Si nous n'apprenons pas de nos erreurs passées, si nous ne tirons pas de leçons de nos expériences, de nos échecs, nous sommes condamnés à les revivre. Il en a toujours été ainsi, il en sera toujours ainsi. Or, hier, c'était à l'échelle d'une province, d'un pays, d'un continent. Aujourd'hui, c'est à l'échelle de l'Humanité toute entière. Demain, ce sera à à une échelle encore plus grande, encore plus vaste, encore plus monstrueuse. Et nous en serons les uniques responsables, ainsi que les victimes privilégiées, ne vous y trompez pas.

Si nous ne sortons pas de l'impasse dans laquelle l'Humanité s'est engouffrée depuis les débuts de cette mondialisation doublée d'un capitalisme sans frein, sans regrets ni remords vis-à-vis de son impact sur l'ensemble de l'éco-système, nous nous condamnons nous-même à mort. Un suicide collectif dont le vecteur peut être un petit virus que tout le monde pensait anodin, sans importance, au départ. Et nous disparaitrons, comme d'autres espèces dominantes ont disparu avant nous.  
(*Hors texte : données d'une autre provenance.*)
(** One subscriber and no throwing write: [delivered] is 1. *)
Lemma delivered_is_subscriber_count_witness :
  registry_consistent Sample.one_subscriber
  /\ (forall k, k ∈ default ∅ (logChannels Sample.one_subscriber
                                 !! Sample.channel) ->
                write_throws (Sample.clocks k) = false)
  /\ fst (broadcastLog Sample.clocks Sample.channel Sample.info
            Sample.one_subscriber)
     = Z.of_nat (size (default ∅ (logChannels Sample.one_subscriber
                                    !! Sample.channel))).
Proof.
  assert (H : forall k, k ∈ default ∅ (logChannels Sample.one_subscriber
                                         !! Sample.channel) ->
                        write_throws (Sample.clocks k) = false)
    by (intros k _; reflexivity).
  split; [exact one_subscriber_consistent|]. split; [exact H|].
  exact (delivered_is_subscriber_count Sample.clocks Sample.channel
           Sample.info Sample.one_subscriber one_subscriber_consistent H).
Defined.

(** The one subscriber's write throws: it is unregistered. *)
Lemma failed_write_unregisters_witness :
  registry_consistent Sample.one_subscriber
  /\ Sample.subscriber ∈ default ∅ (logChannels Sample.one_subscriber
                                      !! Sample.channel)
  /\ write_throws (Scenario.failing_clocks Sample.subscriber) = true
  /\ unregistered Sample.subscriber
       (snd (broadcastLog Scenario.failing_clocks Sample.channel Sample.info
               Sample.one_subscriber)).
Proof.
  assert (H2 : Sample.subscriber
               ∈ default ∅ (logChannels Sample.one_subscriber
                              !! Sample.channel)) by by_evaluation.
  split; [exact one_subscriber_consistent|]. split; [exact H2|].
  split; [reflexivity|].
  exact (proj1 (failed_write_unregisters Scenario.failing_clocks
                  Sample.channel Sample.info Sample.one_subscriber
                  Sample.subscriber one_subscriber_consistent H2 eq_refl)).
Defined.
(** The scratch matrices are all the loop reads from the helper. *)
Lemma bind_loop_with_ledger (l : Ledger) this mesh scene entries st seen :
  bind_loop (with_ledger l this) mesh scene entries st seen =
  bind_loop this mesh scene entries st seen.
Proof.
  revert st seen. induction entries as [|[key entry] rest IH]; intros st seen;
    cbn [bind_loop]; [reflexivity|].
  change (bind_entry (with_ledger l this) mesh scene key entry st)
    with (bind_entry this mesh scene key entry st).
  destruct (bind_entry this mesh scene key entry st); [reflexivity | apply IH].
Qed.

(** Two ledgers that differ in one entry, resolved alike, are bound alike. *)
Lemma bind_loop_same_outcome this mesh scene key entry entry'
    (before after : Ledger) :
  (forall st, bind_entry this mesh scene key entry st =
              bind_entry this mesh scene key entry' st) ->
  forall st seen seen',
    let r := bind_loop this mesh scene (before ++ (key, entry) :: after) st seen in
    let r' := bind_loop this mesh scene (before ++ (key, entry') :: after) st seen' in
    thrown r = thrown r' /\ final r = final r'.
Proof.
  intros Hsame. induction before as [|[k e] before IH]; intros st seen seen';
    cbn [app bind_loop].
  - rewrite <- Hsame.
    destruct (bind_entry this mesh scene key entry st) as [err|st']; [done|].
    destruct (bind_loop_summary this mesh scene after)
      as (err & w & c & reached & _ & _ & _ & _ & Hloop).
    by rewrite !Hloop.
  - destruct (bind_entry this mesh scene k e st) as [err|st']; [done | apply IH].
Qed.
(** * Streaming recovery of concatenated JSON objects and batched ingestion

    A shallow embedding of the movie-dump tooling:
    - [Convert]   : [fixJsonFile] of [convert.ts], which rewrites a dump of
                    concatenated objects into a JSON array;
    - [JsonToDb]  : [sendMoviesToSurrealDB], [sendBatchToSurrealDB],
                    [escapeStr] and [formatMovieForDB] of [json-to-db.ts];
    - [Surql]     : [escapeStr] and [formatMovieObject] of the statement
                    generator [convertMoviesToOptimizedSurql].

    Conventions.  A JavaScript string is a [string]; the scanners only ever
    compare a character with the backslash, the double quote and the two
    braces.  [readline] hands the input over line by line, so an input
    stream is a [list string] of lines without their terminators.  A counter
    that the code increments and decrements is a [Z]; a counter that only
    grows is a [nat].  A JSON number field is a binary64 [float]; record
    identifiers are integral and are kept in [Z]. *)

From Stdlib Require Import String Ascii ZArith List Bool Arith Lia.
From Stdlib Require Import PrimFloat DecimalString.
Import ListNotations.

Local Open Scope list_scope.
Local Open Scope Z_scope.

(* ================================================================= *)
(** ** JavaScript built-ins used by the scripts *)

Module JS.
(** C7, as stated, fails once the connection ID has moved on, as it does
    with every [resetAsync].  A signed-in client made a request on
    connection 0; the service is on connection 1 when the server answers
    401: [done] hands 'Connection Switched' to the callback and returns.
    The client is not logged out and the request is not sent again. *)
Lemma auth_failure_on_switched_connection :
  let s := set_connectionID 1 (set_oauth_token true (initial (N := FixedNumber))) in
  let e := {| err_message := "Unauthorized"; err_status := Some 401%Z |} in
  resume (T := FixedNumberText) (H := plain_host _) 0
    (KLoadFromAPI PathUserDetails (Some (UserCb 1)) {| skipSeen := true |} 0) (FetchError e) s
    = (Returned tt, s, [Invoke 1 (Some err_connection_switched) VUndefined]).
Proof. reflexivity. Qed.

(** ** The rate limit: recorded, reported, cleared *)

Section rate_limit.
Context {N : JsNumber} {T : JsNumberText N} {H : Host N}.

(** [userChangesets] with a callback that does nothing returns and leaves
    the recorded rate-limit error as it is. *)
Lemma userChangesets_noop (s : Osm) :
  ∃ s' es, userChangesets noop s = (Returned tt, s', es) ∧
           _rateLimitError s' = _rateLimitError s.
Proof.
  unfold userChangesets. rewrite bind_get.
  destruct (_userChangesets s) as [d|]; [by eexists _, _|].
  unfold userDetails. rewrite bind_get.
  destruct (_userDetails s) as [d|]; simpl; by eexists _, _.
Qed.

(** C6, as amended.  (1) A request of [loadFromAPI] of a client that is not
    authenticated fails with status 429 or 509 while the connection ID is
    what it was when the request was made, no rate-limit error being
    recorded: the service records the error, emits 'authchange' and calls
    for a throttled reload of the API status, then hands the error to the
    callback.  (2) With a rate-limit error recorded, [status] asks for the
    capabilities; when that request succeeds on the same connection the
    callback receives the recorded error and 'rateLimited', and when it
    fails the callback receives the error of the request and [null].
    (3) When [authenticate] succeeds on the connection it was called on, no
    rate-limit error is recorded any more. *)
Theorem rate_limit_recorded_reported_cleared (fuel : nat) (s : Osm) (e : Err) :
  let cid := _connectionID s in
  (∀ path callback options,
     (err_status e = Some 429 ∨ err_status e = Some 509)%Z →
     oauth_token s = false → _rateLimitError s = None →
     ∃ s' es,
       resume fuel (KLoadFromAPI path callback options cid) (FetchError e) s
         = (Returned tt, s', Emit "authchange" :: ThrottledReloadApiStatus :: es) ∧
       _rateLimitError s' = Some e ∧
       Forall (λ eff, is_fetch eff = false) es) ∧
  (∀ n b,
     _rateLimitError s = Some e →
     status (UserCb n) s
       = (Returned tt, s,
          [Fetch false GET_capabilities None (KStatus cid (StatusGotResult (UserCb n)))]) ∧
     resume fuel (KStatus cid (StatusGotResult (UserCb n))) (Fulfilled b) s
       = (Returned tt, s, [Invoke n (Some e) (VString "rateLimited")]) ∧
     ∀ e', ∃ s',
       resume fuel (KStatus cid (StatusGotResult (UserCb n))) (FetchError e') s
         = (Returned tt, s', logged_out e' ++ [Invoke n (Some e') VNull])) ∧
  (∀ n b,
     authenticate (UserCb <$> n) s
       = (Returned tt, set_userDetails None (set_userChangesets None s),
          [OauthAuthenticate (KAuthenticated cid (UserCb <$> n))]) ∧
     ∃ s' es,
       resume fuel (KAuthenticated cid (UserCb <$> n)) (Fulfilled b) s
         = (Returned tt, s', Emit "authchange" :: es) ∧
       _rateLimitError s' = None).
Proof.
  intros cid. split; [|split].
  - intros path callback options Hstatus Htoken Hnone. simpl.
    assert (Hrate : is_rate_limit (Some e) = true).
    { unfold is_rate_limit, has_status. rewrite !orb_true_iff, !bool_decide_eq_true. tauto. }
    assert (Hfail : is_auth_failure (Some e) = false).
    { unfold is_auth_failure, has_status. destruct Hstatus as [-> | ->]; done. }
    unfold loadFromAPI_done. rewrite bind_get.
    destruct (decide (_connectionID s ≠ cid)) as [|_]; [done|].
    rewrite Htoken, Hnone, Hrate. simpl.
    assert (Hcb : quiet (match callback with
                         | Some cb => invoke cb (Some e) VUndefined
                         | None => ret tt
                         end)).
    { destruct callback; [apply invoke_error | apply quiet_ret]. }
    unfold bind, modify, emit, effect, throttledReloadApiStatus. simpl.
    match goal with |- context [match callback with Some _ => _ | None => _ end ?s0] =>
      destruct (Hcb s0) as ([] & s' & es & -> & _ & Hr & Hes) end.
    eexists _, _. split; [reflexivity|]. by split.
  - intros n b Hlimit. split; [done|]. split.
    + simpl. unfold catch, _wrapcb. rewrite bind_get.
      destruct (decide (_connectionID s ≠ cid)) as [|_]; [done|].
      simpl. unfold status_gotResult. rewrite bind_get, Hlimit. done.
    + intros e'. simpl. unfold logged_out.
      destruct (is_auth_failure (Some e')); by eexists.
  - intros n b. split; [done|]. simpl.
    unfold authenticate_done, bind at 1, modify at 1. rewrite bind_get.
    destruct (decide (_connectionID (set_oauth_token true s) ≠ cid)) as [|_]; [done|].
    unfold bind at 1, modify at 1. unfold bind at 1, emit, effect at 1.
    destruct n as [n|]; simpl; unfold bind, effect, ret;
      match goal with |- context [userChangesets noop ?s0] =>
        destruct (userChangesets_noop s0) as (s' & es & -> & Hr) end;
      eexists _, _; (split; [reflexivity|]); by rewrite Hr.
Qed.
End rate_limit.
Certes, la Terre s'en remettra. Certes, la vie ressurgira à l'issue de cette sixième extinction, de cette pollution, de ces bouleversements climatiques dont nous nous rendons coupables. A l'issue de dizaine, de centaines de milliers, de millions d'années, la bio-diversité renaitra à n'en pas douter. Sous d'autres formes, par d'autres biais. Mais nous, humains, nous aurons échoué à franchir une des étapes les plus importantes de notre histoire. Alors que nous en avons affronté tant d'autres auparavant.

A moins que, tout simplement, nous soyons arrivé aux limites de ce que notre espèce est susceptible de construire, de projeter. Et que, dans ce cas, nous soyons contraints de régresser... et de disparaitre. Ça s'est déjà produit avec d'autres civilisations. Alors, pourquoi pas la notre !!!